━━ Record extracts ━━

Lemma socket_life_never_goes_back_witness :
  exists sk',
    sockets raced !! 0%nat = Some sk' /\ sk_dev sk' = "ZK001" /\ sk_status sk' = Closed.
Proof.
  assert (Hc : run 0 ZKTeco.init (connected_trace ++ [SockClose 0%nat])
               = Some (default ZKTeco.init
                         (run 0 ZKTeco.init (connected_trace ++ [SockClose 0%nat]))))
    by (vm_compute; reflexivity).
  assert (Hr : run 0 (default ZKTeco.init
                        (run 0 ZKTeco.init (connected_trace ++ [SockClose 0%nat])))
                   [CallConnectToDevice "ZK001";
                    SockConnect 1%nat (at_time half_past_eight);
                    TimerFire (Reconnect "ZK001");
                    SockConnect 2%nat (at_time half_past_eight)]
               = Some raced) by (vm_compute; reflexivity).
  assert (Hs : sockets (default ZKTeco.init
                          (run 0 ZKTeco.init (connected_trace ++ [SockClose 0%nat])))
                 !! 0%nat
               = Some (mkSocket "ZK001" 0%nat Closed true [] [] (Resolved true) ByCaller))
    by (vm_compute; reflexivity).
  destruct (socket_life_never_goes_back 0 _ _ _ _ _
              (run_reachable _ _ _ _ (reachable_init 0) Hc) Hr Hs)
    as (sk' & H1 & H2 & _ & H3 & _).
  exists sk'. split; [exact H1|]. split; [exact H2|]. apply H3. reflexivity.
Defined.

Lemma reject_connect_more socket e st :
  nextCmd (reject_connect socket e st) = nextCmd st /\
  objs (reject_connect socket e st) = objs st.
Proof.
  unfold reject_connect. destruct (sockets st !! socket) as [sk|]; [|auto].
  destruct (sk_promise sk), (sk_origin sk); cbn; auto.
Qed.

(** What one step does to the promises of [sendCommand]. *)
Lemma step_commands tz st l st' :
  step tz st l = Some (Normal st') ->
  (nextCmd st' = nextCmd st /\
   (commands st' = commands st \/
    (exists data cs, commands st' = resolve_all data cs (commands st)) \/
    (exists c, commands st' = alter (reject "Command timeout") c (commands st)))) \/
  (nextCmd st' = S (nextCmd st) /\ commands st' = <[nextCmd st := Pending]> (commands st)).
Proof.
  intros Hstep. destruct l; cbn [step] in Hstep.
  - unfold addDevice, connectToDevice in Hstep. cbn in Hstep.
    rewrite lookup_insert_eq in Hstep. injection Hstep as <-. left. cbn. auto.
  - unfold connectToDevice in Hstep. destruct (devices st !! deviceId); [|discriminate].
    injection Hstep as <-. left. cbn. auto.
  - unfold sendCommand in Hstep.
    destruct (connections st !! deviceId) as [s|]; [|discriminate].
    injection Hstep as <-. right. cbn. auto.
  - injection Hstep as <-. left. unfold disconnect.
    assert (Hall : nextCmd (foldr destroy st (map_to_list (connections st)).*2) = nextCmd st /\
                   commands (foldr destroy st (map_to_list (connections st)).*2) = commands st).
    { rewrite foldr_destroy. cbn. auto. }
    destruct deviceId as [d|]; [|tauto].
    destruct (decide (d = "")); [tauto|].
    destruct (connections st !! d); cbn; auto.
  - unfold on_connect in Hstep.
    destruct (sockets st !! socket) as [sk|]; [|discriminate]. cbn in Hstep.
    destruct (objs st !! sk_obj sk) as [device|]; [|discriminate]. cbn in Hstep.
    destruct (decide _); [|discriminate].
    apply Some_Normal_inj in Hstep. subst st'. left. cbn. auto.
  - unfold on_error in Hstep.
    destruct (sockets st !! socket) as [sk|]; [|discriminate]. cbn in Hstep.
    destruct (decide _); [|discriminate]. injection Hstep as <-.
    match goal with |- context [reject_connect ?s ?e ?x] =>
      destruct (reject_connect_frame s e x) as (_ & _ & _ & _ & F & _);
      destruct (reject_connect_more s e x) as (G & _) end.
    left. rewrite F, G. cbn. auto.
  - unfold on_timeout in Hstep.
    destruct (sockets st !! socket) as [sk|]; [|discriminate]. cbn in Hstep.
    destruct (decide _); [|discriminate]. injection Hstep as <-.
    match goal with |- context [reject_connect ?s ?e ?x] =>
      destruct (reject_connect_frame s e x) as (_ & _ & _ & _ & F & _);
      destruct (reject_connect_more s e x) as (G & _) end.
    left. rewrite F, G. cbn. auto.
  - unfold on_data in Hstep.
    destruct (sockets st !! socket) as [sk|]; [|discriminate]. cbn in Hstep.
    destruct (decide _); [|discriminate].
    assert (Hh : exists st1,
               (if sk_handlers sk then handleDeviceData (sk_dev sk) data tz clk st
                else Normal st) = Normal st1 /\
               commands st1 = commands st /\ nextCmd st1 = nextCmd st).
    { destruct (sk_handlers sk); [|eauto].
      destruct (handleDeviceData_cases (sk_dev sk) data tz clk st)
        as [(record & -> & _)|(line & ->)]; eexists; split; eauto. }
    destruct Hh as (st1 & Heq & Hc & Hn). rewrite Heq in Hstep. cbn in Hstep.
    apply Some_Normal_inj in Hstep. subst st'.
    rewrite foldl_deliver_response. left. cbn. rewrite Hc, Hn.
    split; [reflexivity|]. right. left. eauto.
  - unfold on_close in Hstep.
    destruct (sockets st !! socket) as [sk|]; [|discriminate]. cbn in Hstep.
    destruct (decide _); [|discriminate].
    destruct (sk_handlers sk); apply Some_Normal_inj in Hstep; subst st'.
    + cbn [devices log with_sockets].
      destruct (devices st !! sk_dev sk); left; cbn; auto.
    + left. cbn. auto.
  - unfold on_timer in Hstep. destruct (decide _); [|discriminate].
    destruct t as [d|c].
    + unfold connectToDevice in Hstep. cbn in Hstep.
      destruct (devices st !! d); injection Hstep as <-; left; cbn; auto.
    + injection Hstep as <-. left. cbn. split; [reflexivity|]. right. right. eauto.
Qed.

Lemma step_commands_ok tz st l st' :
  commands_ok st -> step tz st l = Some (Normal st') -> commands_ok st'.
Proof.
  intros Hok Hstep c p Hc.
  destruct (step_commands _ _ _ _ Hstep) as [[Hn [He|[(data & cs & He)|(c0 & He)]]]|[Hn He]];
    rewrite Hn; rewrite He in Hc.
  - eauto.
  - rewrite Commands.lookup_resolve_all in Hc.
    destruct (decide (c ∈ cs)); [|eauto].
    destruct (commands st !! c) eqn:E; [eauto|cbn in Hc; discriminate].
  - destruct (decide (c0 = c)) as [->|Hne].
    + rewrite lookup_alter_eq in Hc.
      destruct (commands st !! c) eqn:E; [eauto|cbn in Hc; discriminate].
    + rewrite lookup_alter_ne in Hc by exact Hne. eauto.
  - apply lookup_insert_Some in Hc as [[<- _]|[_ Hc]]; [lia|].
    specialize (Hok _ _ Hc). lia.
Qed.

Lemma reachable_commands_ok tz st : reachable tz st -> commands_ok st.
Proof.
  induction 1 as [|st l st' Hreach IH Hstep].
  - intros c p H. cbn in H. rewrite lookup_empty in H. discriminate.
  - eapply step_commands_ok; eauto.
Qed.

Lemma step_settled tz st l st' c p :
  commands_ok st -> step tz st l = Some (Normal st') -> commands st !! c = Some p ->
  exists p', commands st' !! c = Some p' /\ (settled p -> p' = p).
Proof.
  intros Hok Hstep Hc.
  destruct (step_commands _ _ _ _ Hstep) as [[Hn [He|[(data & cs & He)|(c0 & He)]]]|[Hn He]];
    rewrite He.
  - eauto.
  - rewrite Commands.lookup_resolve_all, Hc. destruct (decide (c ∈ cs)); [|eauto].
    cbn. eexists. split; [reflexivity|]. intros Hs. destruct p; [contradiction|reflexivity..].
  - destruct (decide (c0 = c)) as [->|Hne].
    + rewrite lookup_alter_eq, Hc. cbn. eexists. split; [reflexivity|].
      intros Hs. destruct p; [contradiction|reflexivity..].
    + rewrite lookup_alter_ne by exact Hne. eauto.
  - rewrite lookup_insert_ne; [eauto|]. specialize (Hok _ _ Hc). lia.
Qed.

━━━

§ Problem description: Repeat exactly, and only, the run of lines from the start of the material above through the line that holds "destruct (socket_life_never_goes_back 0".

§ Problem solution:
Lemma socket_life_never_goes_back_witness :
  exists sk',
    sockets raced !! 0%nat = Some sk' /\ sk_dev sk' = "ZK001" /\ sk_status sk' = Closed.
Proof.
  assert (Hc : run 0 ZKTeco.init (connected_trace ++ [SockClose 0%nat])
               = Some (default ZKTeco.init
                         (run 0 ZKTeco.init (connected_trace ++ [SockClose 0%nat]))))
    by (vm_compute; reflexivity).
  assert (Hr : run 0 (default ZKTeco.init
                        (run 0 ZKTeco.init (connected_trace ++ [SockClose 0%nat])))
                   [CallConnectToDevice "ZK001";
                    SockConnect 1%nat (at_time half_past_eight);
                    TimerFire (Reconnect "ZK001");
                    SockConnect 2%nat (at_time half_past_eight)]
               = Some raced) by (vm_compute; reflexivity).
  assert (Hs : sockets (default ZKTeco.init
                          (run 0 ZKTeco.init (connected_trace ++ [SockClose 0%nat])))
                 !! 0%nat
               = Some (mkSocket "ZK001" 0%nat Closed true [] [] (Resolved true) ByCaller))
    by (vm_compute; reflexivity).
  destruct (socket_life_never_goes_back 0 _ _ _ _ _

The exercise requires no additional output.